We have begun to think about the care transitions when someone goes to a dialysis appointment, when someone goes to a primary care appointment. Any of those things that can add cost to the system, we want to know how can we facilitate handoffs that result in fewer errors, fewer trips to the hospital?
And then, what’s our value proposition for pre-admission? While we’re not necessarily held accountable for outcomes in that bucket, we most definitely can bring forward a value proposition. Our value proposition quite simply is being partnered with a very strategic partner using AI that allows us to review hundreds of papers, medical records in about 15 minutes based on algorithms that we built versus [spending] the prior three to four hours to get through that entire thing.
This allows us to more swiftly get to reducing hospital time, reducing cost, and then hopefully getting us more volume. But ideally, we want to be the solution. Plus, it frees up time. It frees up time for our nurses to be at the bedside of our patients.
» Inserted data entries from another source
(** *** When the pass stops *)





(** *** What a pass puts in the set *)

Lemma lintLine_contribution (isWindows : bool) stderrLines i line st st' file :
  lintLine isWindows stderrLines i line st = Returns st' ->
  diagnosticsOf (filesDiag st') file =
  diagnosticsOf (filesDiag st) file ++ contribution isWindows stderrLines file i line.
Proof.
  intros H. unfold contribution. destruct (startsWith "%" line) eqn:Hp.
  - destruct (exec errorParserRegex line) as [rex |] eqn:Hx.
    + destruct (lintLine_header isWindows stderrLines i line st rex Hp Hx) as [lv E].
      rewrite E in H.
      destruct (truthy (group rex "filePath")) as [path |];
        [| injection H as <-; simpl; rewrite app_nil_r; reflexivity].
      cbv zeta in H. destruct (structured _ _ _ _ _) eqn:Es; [| discriminate].
      injection H as <-.
      cbn [filesDiag].
      rewrite (diagnosticsOf_structured _ _ _ _ _ _ file Es), diagnosticsOf_ensureFile.
      rewrite (errorParser_matched_nonempty line rex Hx). simpl andb.
      unfold fileKey.
      destruct (group rex "lineNumber") as [v |] eqn:Hv.
      * destruct (lineNum_of_digits line rex v Hx Hv) as (l & _ & El).
        rewrite El. simpl.
        destruct (decide _) as [<- | _]; reflexivity.
      * unfold lineNum. rewrite Hv. reflexivity.
    + rewrite lintLine_null_rex in H by assumption. discriminate.
  - destruct (lintLine_plain isWindows stderrLines i line st Hp) as [lv E].
    rewrite E in H. injection H as <-. simpl. rewrite app_nil_r. reflexivity.
Qed.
That doesn’t generate us any revenue on the front end, but that’s our value proposition.
Any long-term goals you want to mention?
We are launching a strategic partnership with one dialysis provider. We believe that that gives us some unique differentiation in our markets. We also have launched incrementally this whole approach to care transformation. This gives us resources that we’ve deployed before the resident gets to our community, and then the resource follows the patient after they leave our community.